Randomised Comparison between the Efficacy of Two Doses of Nebulised Dexmedetomidine for Premedication in Paediatric Patients

OBJECTIVE: Nebulised dexmedetomidine can be an easy alternative for preoperative sedation in paediatric patients, but data regarding its efficacy are very limited. METHODS: This prospective, randomised, double-blind study included 66 patients aged between 1 and 8 years. Patients were divided into two groups as D2 and D3. The D2 group received 2 μg kg(−1) of nebulised dexmedetomidine, and the D3 group received 3 μg kg(−1) of nebulised dexmedetomidine preoperatively. All the patients received general anaesthesia and caudal epidural analgesia with 0.75 mL kg(−1) of 0.2% ropivacaine. Parental Separation Anxiety Scale at 30 min after the end of nebulisation, Mask Acceptance Score (MAS) during induction, haemodynamic variables, emergence agitation and duration of caudal analgesia were compared between the groups. Statistical analysis was done using Mann-Whitney U test and chi-square test. A p-value <0.05 was accepted as significant. RESULTS: All the parameters were comparable between the D2 and D3 groups; however, significantly more number of younger children was observed in the D3 group. Hence, further analysis was done after division into the lower age (1–3 years) and higher age (4–8 years) groups.
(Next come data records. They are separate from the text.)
(** * trace/trace_code.py: the path collector and its report driver

    A shallow embedding of [collect_paths] and [main] over an explicit model
    of the directory tree that [os.walk] reads, followed by the properties
    of the repository's specification. POSIX conventions are used
    throughout: [os.sep] is a slash, [os.linesep] is a line feed, and
    [fnmatch] folds no case. *)

From Stdlib Require Import Ascii String.
From stdpp Require Import base list strings gmap.

(** * The program *)

(** ** Outcomes of Python calls: a value, or a raised [OSError] *)

Inductive OSError : Type :=
| FileNotFoundError
| PermissionError
| NotADirectoryError
| FileExistsError
| IsADirectoryError.

Inductive outcome (A : Type) : Type :=
| Return (a : A)
| Raise (err : OSError).
Arguments Return {A} a.
Arguments Raise {A} err.

#[global] Instance outcome_ret : MRet outcome := fun A a => Return a.
#[global] Instance outcome_bind : MBind outcome := fun A B f m =>
  match m with
  | Return a => f a
  | Raise err => Raise err
  end.

(** ** What the script uses of [str] and [posixpath] *)

Module Path.

Definition sep : string := "/".
Definition curdir : string := ".".

(** [s.startswith(d)] *)
Definition startswith (s d : string) : bool := String.prefix d s.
In lower age group children, satisfactory parental separation was achieved in 100% of the patients in the D3 group compared to 20% of those in the D2 group (p=0.00). MAS was significantly better in the D3 group in both the lower (p=0.019) and higher (p=0.036) age groups. CONCLUSION: We conclude that nebulised dexmedetomidine in a dose of 3 μg kg(−1) provides better parental separation and mask acceptance in younger children.